L’appello alla politica, per quanto disperato, è purtroppo inutile.
E’ la politica la prima responsabile della crisi economica italiana, colei che ha creato i presupposti perchè il boom economico degli anni sessanta e ottanta restino solo un ricordo, che coi sussidi dati a pioggia, la concertazione,  il voto di scambio ed il calare le brache di fronte ai sindacati, ha fatto si che, nell’era della globalizzazione, i paesi del terzo mondo – Cina in testa – si siano letteralmente mangiati la nostra industria.
Ora si chiama in causa DI Maio, ministro ex disoccupato che per sbarcare il lunario – fino all’altro ieri – vendeva gazzose allo stadio del Napoli.
Ma cosa può fare una persona che ha in mente , come risoluzione della povertà, il reddito di cittadinanza che altro non è se non un sussidio a fondo perduto che verrà prelevato proprio da quelle imprese, come la Canepa di qualche anno fa, che producono ancora utili economici, col risultato di appesantirne e pregiudicarne il bilancio?
Con lo sciopero proclamato in questi giorni, si finisce col fare un piacere alla nuova proprietà, un fondo di investimento, che avrà 1 giorno di stipendio in meno da pagare a fronte di poco più di zero ordinativi da evadere.
In cosa si spera?
Che intervenga lo Stato coi soldi dei contribuenti?
Cioè che paghi pantalone?

La Canepa ha imboccato la via del concordato preventivo che prelude al fallimento vero e proprio, purtroppo.

L’Italia è un Paese industrialmente non più competitivo. Il costo del lavoro è troppo alto, le tasse sulle aziende troppe e troppo alte e in continua via di peggioramento, visto che l’incapacità di chi ci governa (dx e sx indistintamente) fa si che a fronte di entrate erariali che diminuiscono si vada a compensazione caricando ulteriormente quelle aziende che invece riescono a produrre ancora utili. 
Così chi si ostina a restare in italia a produrre (non si contano più le industrie che si sono trasferite all’estero), è condannato a fare una brutta fine o a lottare strenuamente a discapito della qualità della propria vita per il solo restare a galla, a meno che, come ha fatto la Fiat del passato o l’Alitalia di ancora oggi, non si ripartiscano le passività sul contribuente italiano.
La soluzione non può essere l’ennesimo finanziamento a fondo perduto dello Stato.
La soluzione è radicale, e nessuno vuole leggerla, visto che andrebbe a toccare nel profondo le cosiddette conquiste sindacali degli anni 70, risultando invisa ai lavoratori.
Per ridare slancio all’industria italiana bisogna abbassarne perentoriamente i costi di produzione, cioè il costo del lavoro.
E ciò vale anche per la Canepa.
E per riuscire a fare questo nelle industrie italiane bisogna, a parità di stipendio, lavorare di più.
Diminuire le ferie annuali e la malattia facile certificata dal medico della mutua compiacente.
Bisogna lavorare di più. Tutti devono lavorare di più.
In palio non c’è alcuna medaglia, ma solo la conservazione del proprio posto di lavoro.

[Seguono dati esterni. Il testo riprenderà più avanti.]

(** * json-scraper: a shallow embedding of the fetch-and-aggregate pipeline

    The development follows the three source files of the repository:
    - [types.ts]: [ScrapeStatus], [MatchJob], [BASE_URL], [extractMatchId];
    - the scraper service: [delay], [downloadAsZip], [PROXY_PROVIDERS],
      [fetchTextWithFallback], [fetchResultsPage], [fetchMatchData];
    - the application component: [processJob], [getZipName],
      [generateFilenames], [handleBulkStart].

    JavaScript strings are sequences of UTF-16 code units, modelled as
    [list N].  Asynchronous code is a single cooperative task, modelled by
    explicit state passing over a world that answers the calls made to the
    browser (network, clock, archive generation), and by a trace of the
    observable events in the order in which the code performs them. *)

From Stdlib Require Import List ZArith NArith Bool Lia.
From Stdlib Require Import String Ascii DecimalString.
Import ListNotations.

Set Warnings "-register-all".

(* ================================================================== *)
(** ** JavaScript strings *)

Module Js.

(** A string is the list of its UTF-16 code units. *)
Definition jsstring : Type := list N.

(** Source literals, all of them ASCII, are written as Rocq strings. *)
Definition lit (s : string) : jsstring :=
  List.map N_of_ascii (list_ascii_of_string s).

Definition unit_eqb : N -> N -> bool := N.eqb.

Fixpoint eqb (a b : jsstring) : bool :=
  match a, b with
  | [], [] => true
  | x :: a', y :: b' => unit_eqb x y && eqb a' b'
  | _, _ => false
  end.

(** [s.startsWith(p)] *)
Fixpoint startsWith (p s : jsstring) : bool :=
  match p, s with
  | [], _ => true
  | x :: p', y :: s' => unit_eqb x y && startsWith p' s'
  | _ :: _, [] => false
  end.

(** [s.includes(p)] *)
Fixpoint includes (p s : jsstring) : bool :=
  startsWith p s ||
  match s with
  | [] => false
  | _ :: s' => includes p s'
  end.

(** [s.endsWith(p)] *)
Definition endsWith (p s : jsstring) : bool :=
  startsWith (rev p) (rev s).

(** [s.split(sep)] for a separator of one code unit.  The result is never
    empty: the empty string splits into one empty chunk. *)
Fixpoint split (sep : N) (s : jsstring) : list jsstring :=
  match s with
  | [] => [[]]
  | c :: r =>
      if unit_eqb c sep then [] :: split sep r
      else match split sep r with
           | h :: t => (c :: h) :: t
           | [] => [[c]]
           end
  end.

(** ECMAScript WhiteSpace and LineTerminator code points, the ones
    [String.prototype.trim] removes. *)
Definition is_whitespace (c : N) : bool :=
  ((9 <=? c) && (c <=? 13) || (c =? 32) || (c =? 160) || (c =? 5760)
   || (8192 <=? c) && (c <=? 8202) || (c =? 8232) || (c =? 8233)
   || (c =? 8239) || (c =? 8287) || (c =? 12288) || (c =? 65279))%N.

Fixpoint trimStart (s : jsstring) : jsstring :=
  match s with
  | c :: r => if is_whitespace c then trimStart r else s
  | [] => []
  end.
Definition GITHUB_DARK_CSS : string :=
  lines [
    EmptyString;
    "<style>";
    "html, body {";
    "  margin: 0;";
    "  padding: 0;";
    "  width: 100%;";
    "  background-color: #0d1117;";
    "}";
    EmptyString;
    "body {";
    "  min-height: 100vh;";
    "}";
    EmptyString;
    ".markdown-body {";
    "  box-sizing: border-box;";
    "  min-width: 200px;";
    "  max-width: 980px;";
    "  margin: 0 auto;";
    "  padding: 45px;";
    "  color: #c9d1d9;";
    "  background-color: #0d1117;";
    ("  font-family: -apple-system,BlinkMacSystemFont," ++ dq ++ "Segoe UI" ++ dq ++ ",Helvetica,Arial,sans-serif," ++ dq ++ "Apple Color Emoji" ++ dq ++ "," ++ dq ++ "Segoe UI Emoji" ++ dq ++ ";")%string;
    "  font-size: 16px;";
    "  line-height: 1.5;";
    "  word-wrap: break-word;";
    "}";
    EmptyString;
    ".markdown-body h1, .markdown-body h2, .markdown-body h3, .markdown-body h4, .markdown-body h5, .markdown-body h6 {";
    "  margin-top: 24px;";
    "  margin-bottom: 16px;";
    "  font-weight: 600;";
    "  line-height: 1.25;";
    "  color: #f0f6fc;";
    "}";
    EmptyString;
    ".markdown-body h1 {";
    "  font-size: 2em;";
    "  border-bottom: 1px solid #21262d;";
    "  padding-bottom: .3em;";
    "}";
    EmptyString;
    ".markdown-body h2 {";
    "  font-size: 1.5em;";
    "  border-bottom: 1px solid #21262d;";
    "  padding-bottom: .3em;";
    "}";
    EmptyString;
    ".markdown-body code {";
    "  padding: .2em .4em;";
    "  margin: 0;";
    "  font-size: 85%;";
    "  background-color: rgba(110,118,129,0.4);";
    "  border-radius: 6px;";
    "  color: #c9d1d9;";
    "  font-family: ui-monospace,SFMono-Regular,SF Mono,Menlo,Consolas,Liberation Mono,monospace;";
    "}";
    EmptyString;
    ".markdown-body pre {";
    "  padding: 16px;";
    "  overflow: auto;";
    "  font-size: 85%;";
    "  line-height: 1.45;";
    "  background-color: #161b22;";
    "  border-radius: 6px;";
    "  color: #c9d1d9;";
    "}";
    EmptyString;
    ".markdown-body pre code {";
    "  display: inline;";
    "  max-width: auto;";
    "  padding: 0;";
    "  margin: 0;";
    "  overflow: visible;";
    "  line-height: inherit;";
    "  word-wrap: normal;";
    "  background-color: transparent;";
    "  border: 0;";
    "}";
    EmptyString;
    ".markdown-body table {";
    "  border-spacing: 0;";
    "  border-collapse: collapse;";
    "  display: block;";
    "  width: max-content;";
    "  max-width: 100%;";
    "  overflow: auto;";
    "}";
    EmptyString;
    ".markdown-body table th, .markdown-body table td {";
    "  padding: 6px 13px;";
    "  border: 1px solid #30363d;";
    "}";
    EmptyString;
    ".markdown-body table th {";
    "  font-weight: 600;";
    "  background-color: #161b22;";
    "}";
    EmptyString;
    ".markdown-body table tr {";
    "  background-color: #0d1117;";
    "  border-top: 1px solid #21262d;";
    "}";
    EmptyString;
    ".markdown-body table tr:nth-child(2n) {";
    "  background-color: #161b22;";
    "}";
    EmptyString;
    ".markdown-body a {";
    "  color: #58a6ff;";
    "  text-decoration: none;";
    "}";
    EmptyString;
    ".markdown-body a:hover {";
    "  text-decoration: underline;";
    "}";
    EmptyString;
    ".markdown-body blockquote {";
    "  padding: 0 1em;";
    "  color: #8b949e;";
    "  border-left: .25em solid #30363d;";
    "  margin: 0;";
    "}";
    EmptyString;
    ".markdown-body ul, .markdown-body ol {";
    "  padding-left: 2em;";
    "}";
    EmptyString;
    ".markdown-body li {";
    "  margin: .25em 0;";
    "}";
    EmptyString;
    ".markdown-body hr {";
    "  height: .25em;";
    "  padding: 0;";
    "  margin: 24px 0;";
    "  background-color: #21262d;";
    "  border: 0;";
    "}";
    EmptyString;
    ".markdown-body strong {";
    "  font-weight: 600;";
    "  color: #f0f6fc;";
    "}";
    EmptyString;
    ".markdown-body em {";
    "  font-style: italic;";
    "  color: #c9d1d9;";
    "}";
    "</style>"
  ].

Definition HTML_TEMPLATE : string :=
  lines [
    "<!DOCTYPE html>";
    ("<html lang=" ++ dq ++ "en" ++ dq ++ ">")%string;
    "<head>";
    ("  <meta charset=" ++ dq ++ "UTF-8" ++ dq ++ ">")%string;
    ("  <meta name=" ++ dq ++ "viewport" ++ dq ++ " content=" ++ dq ++ "width=device-width, initial-scale=1.0" ++ dq ++ ">")%string;
    "  <title>{title}</title>";
    "  {css}";
    "</head>";
    "<body>";
    ("  <article class=" ++ dq ++ "markdown-body" ++ dq ++ ">")%string;
    "    {content}";
    "  </article>";
    "  <script>";
    "    // Auto-refresh every 2 seconds to see updates";
    "    setTimeout(function() {{";
    "      location.reload();";
    "    }}, 2000);";
    "  </script>";
    "</body>";
    "</html>"
  ].

(** * Effects *)

(** A Python [bytes] value. *)
Definition bytes : Type := list Byte.byte.

(** The calls that leave the handler, as it makes them. *)
Inductive call : Type :=
| Path_exists (p : string)                          (* Path(p).exists() *)
| Import (module : string)                          (* import module *)
| Open_read (p mode encoding : string)              (* open(p, mode, encoding=...) and f.read() *)
| Markdown (text : string) (extensions : list string)  (* markdown.markdown(text, extensions=...) *)
| Send_error (code : Z) (message : string)          (* self.send_error(code, message) *)
| Send_response (code : Z)                          (* self.send_response(code) *)
| Send_header (keyword value : string)              (* self.send_header(keyword, value) *)
| End_headers                                       (* self.end_headers() *)
| Wfile_write (data : bytes).                       (* self.wfile.write(data) *)

(** A computation: its value or the exception it raised, and the calls it
    made up to there.  A raised exception does not undo the calls made. *)
Definition M (A : Type) : Type := (result A * list call)%type.
Lemma close_file_hides_document_witness :
  display_text
    (win (run (R:=posix)
            [EditText (u "ab"); ClickFilter; ClickLive; ClickLive;
             SaveFile "copy.txt"; EditText (u "cd")]
            (step (R:=posix)
               (run (R:=posix) [OpenFile "unix.txt"]
                  (started (list_to_map disk)))
               CloseFile))) = []
  /\ textfile_data
       (win (run (R:=posix)
               [EditText (u "ab"); ClickFilter; ClickLive; ClickLive;
                SaveFile "copy.txt"; EditText (u "cd")]
               (step (R:=posix)
                  (run (R:=posix) [OpenFile "unix.txt"]
                     (started (list_to_map disk)))
                  CloseFile)))
     = textfile_data
         (win (run (R:=posix) [OpenFile "unix.txt"]
                 (started (list_to_map disk))))
  /\ encoding
       (win (run (R:=posix)
               [EditText (u "ab"); ClickFilter; ClickLive; ClickLive;
                SaveFile "copy.txt"; EditText (u "cd")]
               (step (R:=posix)
                  (run (R:=posix) [OpenFile "unix.txt"]
                     (started (list_to_map disk)))
                  CloseFile)))
     = encoding
         (win (run (R:=posix) [OpenFile "unix.txt"]
                 (started (list_to_map disk)))).
Proof.
  apply (@close_file_hides_document posix (list_to_map disk)
           [OpenFile "unix.txt"]
           [EditText (u "ab"); ClickFilter; ClickLive; ClickLive;
            SaveFile "copy.txt"; EditText (u "cd")]).
  repeat constructor; discriminate.
Defined.

End ReachableWitnesses.

(** ** Further properties of filtering *)

Section FilteringMore.
(** The engine the dialect rule selects, run on a schema and a canonical
    values document: the calls made and what the node's check returns. *)
Definition engine_run (L : Libraries) (schemaJSON valuesJSON : bytes)
  : list event * option error :=
  match dialect_rule L schemaJSON with
  | LegacyEngine =>
    ([call_gojsonschema_Validate schemaJSON valuesJSON],
     legacy_verdict (gojsonschema_Validate L schemaJSON valuesJSON))
  | ModernEngine =>
    ((validateUsingNewValidator L valuesJSON schemaJSON).1,
     modern_verdict (validateUsingNewValidator L valuesJSON schemaJSON).2)
  end.

(** A schema document the modern engine cannot parse, register or compile:
    the calls made up to the failure, and the error of the failing call. *)
Definition schema_failure (L : Libraries) (valuesJSON schemaJSON : bytes)
  : option (list event * error) :=
  match newvalidator_UnmarshalJSON L schemaJSON with
  | Ret (Err err) => Some ([call_newvalidator_UnmarshalJSON schemaJSON], err)
  | Ret (Ok schema) =>
    match newvalidator_UnmarshalJSON L valuesJSON with
    | Ret (Ok _) =>
      match Compiler_AddResource L (newvalidator_NewCompiler L) values_schema_url schema with
      | Ret (Err err) =>
        Some ([call_newvalidator_UnmarshalJSON schemaJSON;
               call_newvalidator_UnmarshalJSON valuesJSON;
               call_newvalidator_AddResource values_schema_url], err)
      | Ret (Ok compiler) =>
        match Compiler_Compile L compiler values_schema_url with
        | Ret (Err err) =>
          Some ([call_newvalidator_UnmarshalJSON schemaJSON;
                 call_newvalidator_UnmarshalJSON valuesJSON;
                 call_newvalidator_AddResource values_schema_url;
                 call_newvalidator_Compile values_schema_url], err)
        | _ => None
        end
      | Panic _ => None
      end
    | _ => None
    end
  | Panic _ => None
  end.
(** What a record of the output looks like, next to the item it comes
    from. *)
Lemma contributes_output db hashes email user_info c r :
  contributes db hashes (email, user_info) c -> In r (fst c) ->
  exists r0 conn,
    rename_fields user_info = Ok r0 /\
    get r0 "Connection" = Some conn /\ py_eq conn db = true /\
    (forall k, k <> "password_hash" -> get r k = get r0 k) /\
    key_of email <> None /\
    match index_get hashes email with
    | None => r = r0 /\ snd c = [email]
    | Some info =>
        exists h, get info "passwordHash" = Some h /\
                  r = set r0 "password_hash" h /\ snd c = []
    end.
Proof.
  intros Hc Hin.
  inversion Hc as [ ? ? r0 c0 Hren Hconn Heq
                  | ? ? r0 c0 Hren Hconn Heq Hk Hg
                  | ? ? r0 c0 info h Hren Hconn Heq Hk Hg Hh ];
    subst; simpl in Hin.
  - contradiction.
  - destruct Hin as [<-|[]]. exists r0, c0.
    repeat split; auto. rewrite Hg. auto.
  - destruct Hin as [<-|[]]. exists r0, c0.
    repeat split; auto.
    + intros k Hk'. rewrite get_set.
      destruct (String.eqb "password_hash" k) eqn:E; [|reflexivity].
      apply String.eqb_eq in E. congruence.
    + rewrite Hg. eauto.
Qed.
Lemma return_book_effect now user_id isbn s :
  (return_book now user_id isbn s).2 = s
  ∨ ∃ bs1 b bs2 us1 u us2 cs1 c cs2,
      books s = bs1 ++ b :: bs2
      ∧ Book.item_id b = isbn
      ∧ Forall (λ b', Book.item_id b' ≠ isbn) bs1
      ∧ users s = us1 ++ u :: us2
      ∧ User.user_id u = user_id
      ∧ Forall (λ u', User.user_id u' ≠ user_id) us1
      ∧ checkouts s = cs1 ++ c :: cs2
      ∧ active_for user_id isbn c
      ∧ Forall (λ c', ¬ active_for user_id isbn c') cs1
      ∧ (return_book now user_id isbn s).2
        = mk (bs1 ++ Book.set_is_available true b :: bs2)
             (us1 ++ User.return_item u isbn :: us2)
             (cs1 ++ Checkout.return_item now c :: cs2).
Proof.
  rewrite return_book_eq.
  destruct (UserManager.get_user_by_id (users s) user_id) as [[iu u]|] eqn:Hu;
    [|by left].
  destruct (BookManager.get_book_by_isbn (books s) isbn) as [[ib b]|] eqn:Hb;
    [|by left].
  destruct (list_find (active_for user_id isbn) (checkouts s)) as [[ic c]|] eqn:Hc;
    [|by left].
  right.
  apply list_find_split in Hu as (us1 & us2 & Hus & <- & Hu & Hus1).
  apply list_find_split in Hb as (bs1 & bs2 & Hbs & <- & Hb & Hbs1).
  apply list_find_split in Hc as (cs1 & cs2 & Hcs & <- & Hc & Hcs1).
  exists bs1, b, bs2, us1, u, us2, cs1, c, cs2. split_and!; try done.
  cbn [snd]. by rewrite Hus, Hbs, Hcs, !alter_middle.
Qed.

(** Positions outside the updated one keep their object. *)
Lemma lookup_middle_other {A} (l1 l2 : list A) x y i z :
  (l1 ++ x :: l2) !! i = Some z → z ≠ x → (l1 ++ y :: l2) !! i = Some z.
Proof.
  intros Hi Hz. destruct (decide (i = length l1)) as [->|Hne].
  - rewrite list_lookup_middle in Hi by done. congruence.
  - rewrite <- (insert_middle l1 l2 x y).
    by rewrite list_lookup_insert_ne.
Qed.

Di fatto, occorre prendere atto che Como non è più la capitale mondiale della moda setaiola. Non contiamo più fra le nostre conoscenze le aziende tessili che hanno chiuso, aziende che un tempo macinavano utili come locomotive.
Quei tempi sono passati.
L’equazione COMO = SETA, non è più valida.
E comincia a farsi strada prepotentemente questa nuova: COMO = TURISMO

L’ unica legge vera la fanno i mercati.
E’ triste. E’ amaro. Ma è così.
L’ unica speranza per i lavoratori della Canepa, è che un nuovo investitore si faccia avanti accollandosi i debiti. Ma chi é così pazzo da investire nell’Italia di oggi in mano ad un bibitaro ed alla CGIL?